(** *** The two lookup loops *)

Lemma face_loop_range (mem : memory) (faces : list nk_cairo_face_t) (ttf : Z) (n : nat) :
  forall (i r : Z), face_loop mem faces ttf i n = Ok r ->
    r = -1 \/ i <= r < i + Z.of_nat n.
Proof.
  induction n as [|n IH]; intros i r.
  - simpl. intros [= <-]. left; reflexivity.
  - cbn [face_loop]. intros H. apply bind_Ok in H as (e & _ & H).
    destruct (fc_ttf e) as [q|]; [|discriminate].
    apply bind_Ok in H as (c & _ & H).
    destruct (c =? 0).
    + injection H as <-. right; lia.
    + apply IH in H. lia.
Qed.

(** The loop depends on the table and on memory only through what the
    entries it visits read as. *)
Lemma face_loop_agree (mem mem' : memory) (faces faces' : list nk_cairo_face_t)
    (ttf ttf' : Z) (n : nat) :
  mem' ttf' = mem ttf ->
  forall i : Z,
    (forall j, i <= j < i + Z.of_nat n -> faces' !! Z.to_nat j = faces !! Z.to_nat j) ->
    (forall j e, i <= j < i + Z.of_nat n -> faces !! Z.to_nat j = Some e ->
       stored_path mem' e = stored_path mem e) ->
    face_loop mem' faces' ttf' i n = face_loop mem faces ttf i n.
Proof.
  intros Httf. induction n as [|n IH]; intros i Hagree Hkept; simpl; [reflexivity|].
  unfold aread. rewrite (Hagree i) by lia.
  destruct (i <? 0); [reflexivity|].
  destruct (faces !! Z.to_nat i) as [e|] eqn:He; simpl; [|reflexivity].
  pose proof (Hkept i e ltac:(lia) He) as Hp. unfold stored_path in Hp.
  destruct (fc_ttf e) as [q|]; [|reflexivity].
  unfold strcmp_at, read_str. rewrite Httf, Hp.
  destruct (mem ttf) as [s|]; simpl; [|reflexivity].
  destruct (mem q) as [t|]; simpl; [|reflexivity].
  destruct (strcmp s t =? 0); [reflexivity|].
  apply IH.
  - intros j Hj. apply Hagree. lia.
  - intros j e' Hj. apply Hkept. lia.
Qed.

Lemma face_loop_longer (mem : memory) (faces : list nk_cairo_face_t) (ttf : Z) (n : nat) :
  forall (i r : Z) (n' : nat),
    face_loop mem faces ttf i n = Ok r -> 0 <= r -> (n <= n')%nat ->
    face_loop mem faces ttf i n' = Ok r.
Proof.
  induction n as [|n IH]; intros i r n' H Hr Hn.
  - simpl in H. injection H as <-. lia.
  - destruct n' as [|n']; [lia|]. cbn [face_loop] in *.
    destruct (aread faces i) as [e| |]; simpl in *; try discriminate.
    destruct (fc_ttf e) as [q|]; [|discriminate].
    destruct (strcmp_at mem ttf q) as [c| |]; simpl in *; try discriminate.
    destruct (c =? 0); [exact H|].
    apply (IH (i + 1)); [exact H | exact Hr | lia].
Qed.

(** A loop that found its entry finds the same one later, in a longer
    table with the same entries in front, as long as these still read
    the same. *)
Lemma face_loop_later (mem mem' : memory) (faces faces' : list nk_cairo_face_t)
    (ttf ttf' : Z) (n n' : nat) (r : Z) :
  face_loop mem faces ttf 0 n = Ok r -> 0 <= r -> (n <= n')%nat ->
  mem' ttf' = mem ttf ->
  (forall j, 0 <= j < Z.of_nat n -> faces' !! Z.to_nat j = faces !! Z.to_nat j) ->
  (forall j e, 0 <= j < Z.of_nat n -> faces !! Z.to_nat j = Some e ->
     stored_path mem' e = stored_path mem e) ->
  face_loop mem' faces' ttf' 0 n' = Ok r.
Proof.
  intros H Hr Hn Httf Hsame Hkept.
  apply (face_loop_longer _ _ _ n); [|exact Hr | exact Hn].
  rewrite <- H. apply face_loop_agree; [exact Httf | |].
  - intros j Hj. apply Hsame. lia.
  - intros j e Hj. apply Hkept. lia.
Qed.

Lemma face_loop_hit (mem : memory) (faces : list nk_cairo_face_t) (ttf : Z) (n : nat) :
  forall (i r : Z), 0 <= i -> face_loop mem faces ttf i n = Ok r -> 0 <= r ->
    exists e s, aread faces r = Ok e /\ mem ttf = Some s /\ stored_path mem e = Some s.
Proof.
  induction n as [|n IH]; intros i r Hi.
  - simpl. intros [= <-]. lia.
  - cbn [face_loop]. intros H Hr. apply bind_Ok in H as (e & He & H).
    destruct (fc_ttf e) as [q|] eqn:Hq; [|discriminate].
    apply bind_Ok in H as (c & Hc & H).
    destruct (c =? 0) eqn:Hz.
    + injection H as <-. apply strcmp_at_Ok in Hc as (s & t & Hs & Ht & ->).
      apply strcmp_eq in Hz. subst t. exists e, s.
      unfold stored_path. rewrite Hq. auto.
    + apply (IH (i + 1)); [lia | exact H | exact Hr].
Qed.

Lemma face_loop_miss (mem : memory) (faces : list nk_cairo_face_t) (ttf : Z) (n : nat) :
  forall i : Z, 0 <= i -> face_loop mem faces ttf i n = Ok (-1) ->
    forall j e, i <= j < i + Z.of_nat n -> faces !! Z.to_nat j = Some e ->
      exists s t, mem ttf = Some s /\ stored_path mem e = Some t /\ t <> s.
Proof.
  induction n as [|n IH]; intros i Hi H j e Hj He; [lia|].
  cbn [face_loop] in H. apply bind_Ok in H as (e0 & He0 & H).
  apply aread_Ok in He0 as [_ He0].
  destruct (fc_ttf e0) as [q|] eqn:Hq; [|discriminate].
  apply bind_Ok in H as (c & Hc & H).
  destruct (c =? 0) eqn:Hz; [injection H; lia|].
  destruct (decide (j = i)) as [-> | Hne].
  - rewrite He0 in He. injection He as <-.
    apply strcmp_at_Ok in Hc as (s & t & Hs & Ht & ->).
    apply strcmp_neq in Hz. exists s, t.
    unfold stored_path. rewrite Hq. split; [exact Hs|]. split; [exact Ht|]. congruence.
  - apply (IH (i + 1)) with (j := j); [lia | exact H | lia | exact He].
Qed.

Lemma face_loop_absent (mem : memory) (faces : list nk_cairo_face_t) (ttf : Z)
    (path : string) (n : nat) :
  forall i r : Z, 0 <= i -> face_loop mem faces ttf i n = Ok r ->
    mem ttf = Some path ->
    (forall j e, i <= j < i + Z.of_nat n -> faces !! Z.to_nat j = Some e ->
       stored_path mem e <> Some path) ->
    r = -1.
Proof.
  intros i r Hi H Hpath Habs.
  destruct (face_loop_range _ _ _ _ _ _ H) as [-> | Hr]; [reflexivity|].
  destruct (face_loop_hit _ _ _ _ _ _ Hi H) as (e & s & He & Hs & Hst); [lia|].
  apply aread_Ok in He as [_ He]. exfalso.
  apply (Habs r e Hr He). congruence.
Qed.

Lemma face_loop_snoc (mem : memory) (faces : list nk_cairo_face_t) (ttf : Z)
    (e : nk_cairo_face_t) (s : string) (n : nat) :
  forall i : Z,
    0 <= i ->
    face_loop mem faces ttf i n = Ok (-1) ->
    aread faces (i + Z.of_nat n) = Ok e ->
    mem ttf = Some s -> stored_path mem e = Some s ->
    face_loop mem faces ttf i (S n) = Ok (i + Z.of_nat n).
Proof.
  intros i Hi Hloop Hread Hs He. revert i Hi Hloop Hread.
  apply stored_path_pointer in He as (q & Hq & Hmq).
  induction n as [|n IH]; intros i Hi Hloop Hread.
  - simpl. replace (i + Z.of_nat 0) with i in Hread by lia.
    rewrite Hread. simpl. rewrite Hq.
    rewrite (strcmp_at_read _ _ _ _ _ Hs Hmq). simpl.
    rewrite (proj2 (strcmp_eq s s) eq_refl). f_equal. lia.
  - change (face_loop mem faces ttf i (S (S n)))
      with (e0 ← aread faces i;
            match fc_ttf e0 with
            | None => Undefined
            | Some q0 =>
                c ← strcmp_at mem ttf q0;
                if c =? 0 then Ok i else face_loop mem faces ttf (i + 1) (S n)
            end).
    simpl in Hloop.
    destruct (aread faces i) as [e0| |]; simpl in *; try discriminate.
    destruct (fc_ttf e0) as [q0|]; [|discriminate].
    destruct (strcmp_at mem ttf q0) as [c| |]; simpl in *; try discriminate.
    destruct (c =? 0); [injection Hloop; lia|].
    rewrite (IH (i + 1)); [f_equal; lia | lia | exact Hloop |].
    rewrite <- Hread. f_equal. lia.
Qed.

Lemma face_loop_total (mem : memory) (faces : list nk_cairo_face_t) (ttf : Z)
    (count : Z) (n : nat) :
  (Z.to_nat count <= length faces)%nat ->
  is_Some (mem ttf) ->
  (forall i e, 0 <= i < count -> faces !! Z.to_nat i = Some e ->
     is_Some (stored_path mem e)) ->
  forall i : Z, 0 <= i -> i + Z.of_nat n <= count ->
    exists r, face_loop mem faces ttf i n = Ok r.
Proof.
  intros Hlen [s Hs] Hread. induction n as [|n IH]; intros i Hi Hn.
  - exists (-1). reflexivity.
  - cbn [face_loop].
    destruct (aread_in_range faces i) as [e He]; [lia|].
    rewrite He. simpl.
    apply aread_Ok in He as [_ He].
    destruct (Hread i e ltac:(lia) He) as [t Ht].
    apply stored_path_pointer in Ht as (q & -> & Hq).
    rewrite (strcmp_at_read _ _ _ _ _ Hs Hq). simpl.
    destruct (strcmp s t =? 0); [eauto|].
    apply IH; lia.
Qed.

Lemma font_loop_range (fonts : list nk_cairo_font_t) (face size : Z) (n : nat) :
  forall (i r : Z), font_loop fonts face size i n = Ok r ->
    r = -1 \/ i <= r < i + Z.of_nat n.
Proof.
  induction n as [|n IH]; intros i r.
  - simpl. intros [= <-]. left; reflexivity.
  - cbn [font_loop]. intros H. apply bind_Ok in H as (e & _ & H).
    destruct ((fn_face e =? face) && (fn_size e =? size)).
    + injection H as <-. right; lia.
    + apply IH in H. lia.
Qed.

Lemma font_loop_agree (fonts fonts' : list nk_cairo_font_t) (face size : Z) (n : nat) :
  forall i : Z,
    (forall j, i <= j < i + Z.of_nat n -> fonts' !! Z.to_nat j = fonts !! Z.to_nat j) ->
    font_loop fonts' face size i n = font_loop fonts face size i n.
Proof.
  induction n as [|n IH]; intros i Hagree; simpl; [reflexivity|].
  unfold aread. rewrite (Hagree i) by lia.
  destruct (i <? 0); [reflexivity|].
  destruct (fonts !! Z.to_nat i) as [e|]; simpl; [|reflexivity].
  destruct ((fn_face e =? face) && (fn_size e =? size)); [reflexivity|].
  apply IH. intros j Hj. apply Hagree. lia.
Qed.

..........

Would you show all lines of the material above that contain the word "injection"?

    + injection H as <-. right; lia.
  - simpl in H. injection H as <-. lia.
    + injection H as <-. apply strcmp_at_Ok in Hc as (s & t & Hs & Ht & ->).
  destruct (c =? 0) eqn:Hz; [injection H; lia|].
  - rewrite He0 in He. injection He as <-.
    destruct (c =? 0); [injection Hloop; lia|].
    + injection H as <-. right; lia.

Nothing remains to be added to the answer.